*Task goal*: Using the entries that follow, establish how many lines contain the word "congruence" and give only that figure.

*Data excerpts*:
Lemma schedule_ok n (s : State) ours e due ctx r :
  reminders_ok n s (new_job_id r :: ours) → (∀ j, j ∈ jobs_of s → Cron.id j ≠ new_job_id r) →
  cron_write r = None → reminders (store_of s) !! r_id e = Some e → r_status e = Pending → cron_job_id e = None →
  reminders_ok n (schedule_delivery storage_path storage_dir to_json cron_json s e due ctx r) (new_job_id r :: ours).
Proof.
  intros Hok Hi Hw He Hs Hnone. unfold schedule_delivery.
  destruct (cron s) as [c|] eqn:Hc, due as [due|], (channel ctx) as [ch|], (chat_id ctx) as [cid|]; try done.
  destruct Hok as [Hn Hl Hj Hr]. rewrite Hw. pose proof (add_store cron_json c (reminder_job e due ch cid r) None) as Hadd.
  destruct (add_job_with_timeout cron_json c (reminder_job e due ch cid r) None) as [res c'] eqn:Ha.
  assert (res = Ok (reminder_job e due ch cid r)) as -> by (unfold add_job_with_timeout in Ha; cbn in Ha; congruence).
  cbn [snd] in Hadd. cbn [Cron.id reminder_job new_job].
  destruct (ReminderStore.set_cron_job_id _ _ _ _ _ _ _ _) as [[b st] w] eqn:Hset.
  apply change_spec in Hset as [-> Hl']; [|done].
  assert (∀ j, delivers j (store_of s) →
    delivers j (mkReminderStore (alter (with_job (new_job_id r) (now_job r)) (r_id e) (reminders (store_of s))) (next_id (store_of s)))) as Hkeep.
  { intros j Hd. apply (delivers_other _ (r_id e)); [done|congruence|]. intros k Hk. by apply lookup_alter_ne. }
  split; cbn [store_of disk]; [by apply numbered_alter|done| |].
  - intros j Hin Ho. unfold jobs_of in Hin. cbn [cron] in Hin. rewrite Hadd in Hin.
    apply elem_of_app in Hin as [Hin| ->%list_elem_of_singleton].
    + apply Hkeep, Hj; [|done]. unfold jobs_of. by rewrite Hc.
    + exists (r_id e), (with_job (new_job_id r) (now_job r) e). cbn [reminders]. rewrite lookup_alter_eq, He.
      repeat split. cbn. congruence.
  - intros k e' j. cbn [reminders]. destruct (decide (r_id e = k)) as [<-|Hk].
    + rewrite lookup_alter_eq, He. intros [= <-] [= <-]. by left.
    + rewrite lookup_alter_ne by done. apply Hr.
Qed.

*Written answer*: 3